## WORK INSTRUCTION
Determine how many lines of the entries include the word "PStr", and report that number with no further text.

## DATA

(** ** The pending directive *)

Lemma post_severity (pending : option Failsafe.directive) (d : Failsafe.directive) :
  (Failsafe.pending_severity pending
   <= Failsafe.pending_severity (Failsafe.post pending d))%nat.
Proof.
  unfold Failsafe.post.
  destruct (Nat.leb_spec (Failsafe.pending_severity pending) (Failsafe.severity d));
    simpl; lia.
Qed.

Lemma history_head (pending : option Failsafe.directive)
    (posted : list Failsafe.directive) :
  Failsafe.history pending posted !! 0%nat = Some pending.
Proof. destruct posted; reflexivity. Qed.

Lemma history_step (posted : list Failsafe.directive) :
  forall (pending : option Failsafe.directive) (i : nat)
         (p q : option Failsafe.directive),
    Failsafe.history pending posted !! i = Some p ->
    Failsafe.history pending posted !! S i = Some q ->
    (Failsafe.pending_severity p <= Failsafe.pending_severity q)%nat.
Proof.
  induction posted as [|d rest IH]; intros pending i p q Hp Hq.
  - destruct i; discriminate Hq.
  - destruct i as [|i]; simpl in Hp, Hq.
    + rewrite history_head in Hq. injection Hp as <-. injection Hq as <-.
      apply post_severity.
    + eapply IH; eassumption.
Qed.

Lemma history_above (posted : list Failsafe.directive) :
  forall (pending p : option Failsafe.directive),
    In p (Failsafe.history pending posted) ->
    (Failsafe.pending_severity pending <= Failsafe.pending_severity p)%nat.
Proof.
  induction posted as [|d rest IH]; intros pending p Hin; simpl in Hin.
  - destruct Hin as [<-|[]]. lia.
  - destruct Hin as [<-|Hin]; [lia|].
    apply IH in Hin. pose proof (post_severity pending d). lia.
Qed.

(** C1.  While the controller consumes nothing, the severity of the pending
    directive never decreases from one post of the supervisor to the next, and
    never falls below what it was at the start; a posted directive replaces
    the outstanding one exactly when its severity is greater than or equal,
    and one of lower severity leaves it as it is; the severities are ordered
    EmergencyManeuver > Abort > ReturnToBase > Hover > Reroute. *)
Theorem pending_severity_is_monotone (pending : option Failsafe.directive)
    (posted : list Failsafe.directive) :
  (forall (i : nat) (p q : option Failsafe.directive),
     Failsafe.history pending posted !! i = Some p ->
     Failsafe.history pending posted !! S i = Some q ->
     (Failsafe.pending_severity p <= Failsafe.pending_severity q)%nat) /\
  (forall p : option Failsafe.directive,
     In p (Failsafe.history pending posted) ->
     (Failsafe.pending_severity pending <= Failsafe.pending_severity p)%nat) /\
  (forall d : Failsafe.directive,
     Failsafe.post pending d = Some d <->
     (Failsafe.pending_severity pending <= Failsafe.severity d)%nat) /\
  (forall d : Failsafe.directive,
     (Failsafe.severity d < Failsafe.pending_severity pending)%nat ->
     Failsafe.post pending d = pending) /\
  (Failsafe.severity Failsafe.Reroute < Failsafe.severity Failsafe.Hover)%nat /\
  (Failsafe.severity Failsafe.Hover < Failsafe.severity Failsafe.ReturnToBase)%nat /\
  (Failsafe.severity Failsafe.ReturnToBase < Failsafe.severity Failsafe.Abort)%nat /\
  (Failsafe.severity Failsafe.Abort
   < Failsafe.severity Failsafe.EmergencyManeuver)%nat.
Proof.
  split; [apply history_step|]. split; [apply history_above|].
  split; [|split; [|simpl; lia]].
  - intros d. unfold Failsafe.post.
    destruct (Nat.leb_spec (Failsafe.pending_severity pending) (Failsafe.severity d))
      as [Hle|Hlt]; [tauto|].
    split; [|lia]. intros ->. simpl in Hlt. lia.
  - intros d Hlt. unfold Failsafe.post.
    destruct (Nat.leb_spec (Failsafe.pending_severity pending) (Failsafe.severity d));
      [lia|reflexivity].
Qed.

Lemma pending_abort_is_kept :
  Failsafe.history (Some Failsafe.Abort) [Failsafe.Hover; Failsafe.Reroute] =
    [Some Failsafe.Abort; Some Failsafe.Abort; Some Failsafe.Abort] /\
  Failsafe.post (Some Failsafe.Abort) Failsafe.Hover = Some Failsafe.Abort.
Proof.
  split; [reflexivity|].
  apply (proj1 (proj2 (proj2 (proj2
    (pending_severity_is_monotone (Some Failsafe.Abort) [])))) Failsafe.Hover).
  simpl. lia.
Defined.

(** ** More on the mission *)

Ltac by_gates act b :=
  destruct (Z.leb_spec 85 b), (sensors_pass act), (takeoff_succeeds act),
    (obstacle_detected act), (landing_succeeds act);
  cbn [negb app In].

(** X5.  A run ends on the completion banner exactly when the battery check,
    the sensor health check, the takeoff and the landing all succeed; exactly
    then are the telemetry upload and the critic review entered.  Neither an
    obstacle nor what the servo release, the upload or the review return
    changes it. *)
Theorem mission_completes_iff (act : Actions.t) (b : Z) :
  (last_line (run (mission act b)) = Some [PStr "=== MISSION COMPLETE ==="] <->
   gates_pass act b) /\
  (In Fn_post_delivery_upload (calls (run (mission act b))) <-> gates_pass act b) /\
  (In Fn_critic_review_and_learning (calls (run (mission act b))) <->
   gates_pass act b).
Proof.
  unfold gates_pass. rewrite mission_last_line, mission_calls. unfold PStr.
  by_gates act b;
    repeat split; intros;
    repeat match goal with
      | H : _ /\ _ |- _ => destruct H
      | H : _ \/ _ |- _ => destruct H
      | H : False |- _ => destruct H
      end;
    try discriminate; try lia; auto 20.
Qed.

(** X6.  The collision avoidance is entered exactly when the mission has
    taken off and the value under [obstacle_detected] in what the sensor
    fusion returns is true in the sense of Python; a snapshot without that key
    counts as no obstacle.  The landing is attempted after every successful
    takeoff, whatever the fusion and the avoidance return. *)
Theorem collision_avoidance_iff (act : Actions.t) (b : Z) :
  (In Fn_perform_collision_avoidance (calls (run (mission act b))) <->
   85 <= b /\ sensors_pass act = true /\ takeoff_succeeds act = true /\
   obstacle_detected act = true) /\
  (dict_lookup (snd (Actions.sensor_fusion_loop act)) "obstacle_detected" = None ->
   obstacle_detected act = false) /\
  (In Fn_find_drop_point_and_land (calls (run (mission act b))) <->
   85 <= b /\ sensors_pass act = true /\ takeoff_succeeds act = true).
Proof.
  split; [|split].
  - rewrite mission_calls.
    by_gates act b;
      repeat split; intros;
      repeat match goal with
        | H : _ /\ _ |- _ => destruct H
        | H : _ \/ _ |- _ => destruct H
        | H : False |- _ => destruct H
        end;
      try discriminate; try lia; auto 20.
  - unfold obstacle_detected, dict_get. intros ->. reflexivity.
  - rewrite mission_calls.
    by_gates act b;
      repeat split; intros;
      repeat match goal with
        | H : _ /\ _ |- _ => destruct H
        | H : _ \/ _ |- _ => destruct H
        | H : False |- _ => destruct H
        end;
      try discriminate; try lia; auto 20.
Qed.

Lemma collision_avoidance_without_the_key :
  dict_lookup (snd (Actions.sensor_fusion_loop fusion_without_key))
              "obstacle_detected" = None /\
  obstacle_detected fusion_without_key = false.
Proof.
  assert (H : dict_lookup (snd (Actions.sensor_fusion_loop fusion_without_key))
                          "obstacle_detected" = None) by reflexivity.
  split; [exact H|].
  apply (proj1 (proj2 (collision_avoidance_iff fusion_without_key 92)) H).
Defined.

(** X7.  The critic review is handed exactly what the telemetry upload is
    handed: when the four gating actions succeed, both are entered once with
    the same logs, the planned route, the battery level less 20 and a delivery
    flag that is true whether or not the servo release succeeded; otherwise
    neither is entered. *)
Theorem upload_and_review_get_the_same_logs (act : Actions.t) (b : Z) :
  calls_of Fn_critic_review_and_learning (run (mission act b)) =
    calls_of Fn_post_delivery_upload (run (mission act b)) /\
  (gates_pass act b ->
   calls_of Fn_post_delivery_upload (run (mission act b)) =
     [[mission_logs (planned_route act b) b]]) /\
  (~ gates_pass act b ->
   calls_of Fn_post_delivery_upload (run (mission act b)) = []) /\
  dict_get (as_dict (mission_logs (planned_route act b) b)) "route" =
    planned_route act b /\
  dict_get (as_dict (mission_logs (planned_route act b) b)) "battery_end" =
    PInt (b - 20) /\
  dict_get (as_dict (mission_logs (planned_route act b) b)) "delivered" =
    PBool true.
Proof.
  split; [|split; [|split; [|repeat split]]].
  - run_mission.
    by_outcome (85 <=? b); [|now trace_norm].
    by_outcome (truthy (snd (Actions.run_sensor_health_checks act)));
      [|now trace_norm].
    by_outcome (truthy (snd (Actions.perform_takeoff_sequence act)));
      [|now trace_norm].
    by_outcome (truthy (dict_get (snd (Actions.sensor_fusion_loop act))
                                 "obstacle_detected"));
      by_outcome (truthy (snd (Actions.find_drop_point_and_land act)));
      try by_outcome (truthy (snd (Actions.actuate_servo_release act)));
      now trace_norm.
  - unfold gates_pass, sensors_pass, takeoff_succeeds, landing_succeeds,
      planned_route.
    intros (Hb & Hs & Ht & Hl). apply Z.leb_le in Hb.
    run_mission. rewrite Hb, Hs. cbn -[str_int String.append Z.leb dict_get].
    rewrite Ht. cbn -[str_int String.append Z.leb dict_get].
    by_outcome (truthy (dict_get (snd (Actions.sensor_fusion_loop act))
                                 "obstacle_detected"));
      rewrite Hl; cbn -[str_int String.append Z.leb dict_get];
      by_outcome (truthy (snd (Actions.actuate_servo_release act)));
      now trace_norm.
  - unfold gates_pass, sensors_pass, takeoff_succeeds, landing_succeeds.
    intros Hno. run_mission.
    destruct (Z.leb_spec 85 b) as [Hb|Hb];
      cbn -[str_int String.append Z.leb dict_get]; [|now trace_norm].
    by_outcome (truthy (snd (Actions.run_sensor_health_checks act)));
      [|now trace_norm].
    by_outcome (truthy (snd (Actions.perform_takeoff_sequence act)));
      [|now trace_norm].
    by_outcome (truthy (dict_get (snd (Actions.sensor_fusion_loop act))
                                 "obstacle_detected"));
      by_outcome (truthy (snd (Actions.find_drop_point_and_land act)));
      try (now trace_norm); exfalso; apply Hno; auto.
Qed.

## WRITTEN SOLUTION
2